Bima hadir pada acara rapat Koordinasi percepatan pembangunan LRT di.Kantor Kemenko Perekonomian bersama Meneg BUMN Rini M Soemarno, Menteri Perenca­naan Pembangunan Nasional (PPN) Andrinof Chaniago, Menteri Pekerjaan Umum dan Perumahan Rakyat (PUPR) Basuki Hadimuljono.

Kemudian juga hadir Gubernur Jawa Barat Ahmad Heryawan, Dirjen Ang­garan Kementerian Keuangan Askolani dan Dirjen Perkeretaapian Kementerian Perhubungan Hermanto Dwiatmoko.

Sebelumnya Presiden Jokowi me­nyaakan tekadnya untuk mempercepat LRT yang membentang dari Bogor hingga Dukuh Atas, dari Bekasi hingga Cawang. Rencana Jokowi ini disambut gembira oleh Walikota Bogor.

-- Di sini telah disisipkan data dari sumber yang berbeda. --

Lemma same_trans s1 s2 s3 : sameButWorld s1 s2 -> sameButWorld s2 s3 -> sameButWorld s1 s3.
Proof. intros (A1 & A2 & A3) (B1 & B2 & B3). unfold sameButWorld. by rewrite B1, B2, B3. Qed.

End Inversion.

Ltac run_inv :=
  repeat match goal with
  | H : bind _ _ _ = (Some _, _) |- _ => apply bind_inv in H as (? & ? & ? & H)
  | H : ret _ _ = (Some _, _) |- _ => apply ret_inv in H as [? ?]; try subst
  | H : getPassports _ = (Some _, _) |- _ => apply getPassports_inv in H as [? ?]; try subst
  end.

Section Decisions.
  Context {W : Type} `{E : !Env W}.
  Variable cfg : Config.

(** What a successful authorization has checked for one path. *)
Definition authorized (m : gmap string Passport) (t : Time) (k : string) : Prop :=
  exists p lock meta w w', m !! k = Some p /\ p_State p = StateActive /\ (t < p_ExpiresAt p)%Z /\
    e_inspect k w = (Ok (Some lock), w') /\ l_Token lock = p_FencingToken p /\
    ParseComment (l_Comment lock) = Some meta /\
    md_PassportID meta = p_PassportID p /\ md_InstanceUID meta = p_InstanceUID p.

Lemma owns_spec p info : owns p info = true ->
  exists lock meta, info = Some lock /\ l_Token lock = p_FencingToken p /\
    ParseComment (l_Comment lock) = Some meta /\
    md_PassportID meta = p_PassportID p /\ md_InstanceUID meta = p_InstanceUID p.
Proof.
  unfold owns. destruct info as [l|]; [|done]. destruct (bool_decide (l_Token l = _)) eqn:Ht; [|done]. cbn [negb].
  destruct (ParseComment (l_Comment l)) as [meta|] eqn:Hp; [|done]. intros ?. bool_to_prop. eauto 10.
Qed.

Lemma authorizeLoop_sound t ks s s' : authorizeLoop cfg t ks s = (Some None, s') ->
  sameButWorld s s' /\ forall k, k ∈ ks -> authorized (passports s) t k.
Proof.
  revert s. induction ks as [|k ks IH]; intros s H; cbn [authorizeLoop] in H.
  - run_inv. split; [done|]. intros k Hk. by apply elem_of_nil in Hk.
  - run_inv. destruct (passports _ !! k) as [p|] eqn:Hm; [|by run_inv].
    destruct (bool_decide (p_State p = StatePending)); [by run_inv|].
    destruct (negb (bool_decide (p_State p = StateActive)) || _) eqn:Ha; [by run_inv|]. unfold Before in Ha. bool_to_prop.
    apply bind_inv in H as (r & s1 & Hi & H). apply ask_same in Hi as [(w & w' & Hw) Hs].
    destruct r as [info|e]; [|by run_inv].
    destruct (owns p info) eqn:Ho; cbn [negb] in H; [|by run_inv].
    apply IH in H as [Hs' Hks]. split; [by eapply same_trans|].
    intros k' [->|Hk']%elem_of_cons; [|destruct Hs as (<- & _); by apply Hks].
    apply owns_spec in Ho as (lock & meta & -> & ? & ? & ? & ?). by exists p, lock, meta, w, w'.
Qed.

(** C32. Authorization is sound: when [Authorize] (or [BeginPublish]) accepts a
    list of paths, then for each of them, at the one instant it read the clock,
    the local passport was active and unexpired and the repository itself
    answered with a lock that carries this passport's fencing token, passport
    identity and instance; and nothing in memory, store or repository was
    changed by the check. *)
Theorem authorize_sound paths s s' : authorize cfg paths s = (Some None, s') ->
  sameButWorld s s' /\
  exists t w w', e_now w = (t, w') /\ forall k, k ∈ cleanPaths paths -> authorized (passports s) t k.
Proof.
  intros (t & s1 & Hn & H)%bind_inv. apply ask_same in Hn as [(w & w' & Hw) Hs].
  apply authorizeLoop_sound in H as [Hs' Hk]. split; [by eapply same_trans|].
  exists t, w, w'. split; [done|]. intros k Hin. destruct Hs as (<- & _). by apply Hk.
Qed.

(** The authority to replace a lock another passport may hold. *)
Definition mayReplace (t : Time) (path realmID : string) (info : Lock) (meta : Metadata) : Prop :=
  match e_ownership with
  | Some ownership =>
      realmID <> "" /\ exists view rel w w', ownership w = (Ok view, w') /\
        Rel (c_WorkingCopy cfg) path = Some rel /\ ov_Owners view !! rel = Some realmID /\
        exists h, ov_Holds view !! rel = Some h /\ oh_RealmID h = realmID /\ oh_Token h = l_Token info
  | None => (realmID <> "" /\ md_RealmID meta = realmID) \/ (md_ExpiresAt meta <= t)%Z
  end.

Lemma default_nonempty m k v : v <> "" -> lookupOr "" m k = v -> m !! k = Some v.
Proof. unfold lookupOr. destruct (m !! k); cbn; congruence. Qed.

Lemma sameRealmOf_sound path realm info meta s s' :
  sameRealmOf cfg path realm info meta s = (Some (Ok true), s') -> forall t, mayReplace t path realm info meta.
Proof.
  unfold sameRealmOf, mayReplace. intros H t. destruct e_ownership as [o|].
  - destruct (bool_decide (realm = "")) eqn:Hr; [by run_inv|]. bool_to_prop. split; [done|].
    apply bind_inv in H as (v & s1 & Hv & H). apply ask_same in Hv as [(w & w' & Hw) _].
    destruct v as [view|e]; [|by run_inv]. destruct (Rel (c_WorkingCopy cfg) path) as [rel|] eqn:Hrel; [|by run_inv].
    apply ret_inv in H as [[= H] _]. bool_to_prop. exists view, rel, w, w'. split_and!; [done|done|by apply default_nonempty|].
    destruct (ov_Holds view !! rel) as [h|]; cbn in *; [by exists h|congruence].
  - apply ret_inv in H as [[= H] _]. bool_to_prop. by left.
Qed.

(** A lock is replaced only with authority.  When the judgement of
    [Acquire] asks for a lock, either the repository reported no lock at all, or
    it reported a FileES lock and: in production, a nonempty requesting realm
    owns the path in the broker's view and the view's hold on the path is this
    very token held by the same realm; without an ownership source, the lock's
    realm is the requesting one or its passport had expired. *)
Theorem lock_replacement_needs_authority t path realmID info force s s' :
  judgeLock cfg t path realmID info s = (Some (DLock force), s') ->
  match info with
  | None => force = false
  | Some lock => force = true /\ exists meta, ParseComment (l_Comment lock) = Some meta /\ mayReplace t path realmID lock meta
  end.
Proof.
  unfold judgeLock. destruct info as [lock|]; [|by intros [[= <-] _]%ret_inv].
  destruct (ParseComment (l_Comment lock)) as [meta|] eqn:Hp; [|by intros [[=] _]%ret_inv].
  intros H. run_inv. destruct (match _ with Some p => _ | None => None end); [by run_inv|].
  apply bind_inv in H as (same & s1 & Hs & H). apply ret_inv in H as [H _]. unfold refuseUnless in H.
  destruct same as [same|e]; [|done]. destruct (negb same && _) eqn:Hb; [done|]. injection H as <-.
  split; [done|]. exists meta. split; [done|]. destruct same; [by eapply sameRealmOf_sound|].
  cbn [negb andb] in Hb. unfold mayReplace. destruct e_ownership; [done|]. right. unfold Before in Hb. bool_to_prop. done.
Qed.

Menurut Bima, moda transportasi publik yang tersedia antara Jakarta dan Bogor belum memadai.

Warga Bogor yang setiap hari berak­tivitas ke Jakarta masih belum dapat sa­rana transportasi yang layak. “Commut­er line sekarang itu sudah padat sekali. Keberangkatannya terjadi setiap 6 menit sekali. Volume commuters yang naik di kereta itu juga bisa 200.000. Makanya kita sangat butuh sekali ,” ungkapnya.

Meski demikian, Bima sempat men­gusulkan untuk digunakan terminal baru di area Tanah Baru. Karena menu­rutnya Terminal Baranangsiang sudah cukup padat diisi oleh transportasi lain.

“Kita sedang memecah konsentrasi dan beban kendaraan ke pinggir-ping­gir. Sekarang padat semua. Maka kita sampaikan opsi kedua, nanti LRT selain di Baranangsiang ada di Tanah Baru,” terang doktor Ilmu Politik lulsan Univer­sitas Nasional Australia ini.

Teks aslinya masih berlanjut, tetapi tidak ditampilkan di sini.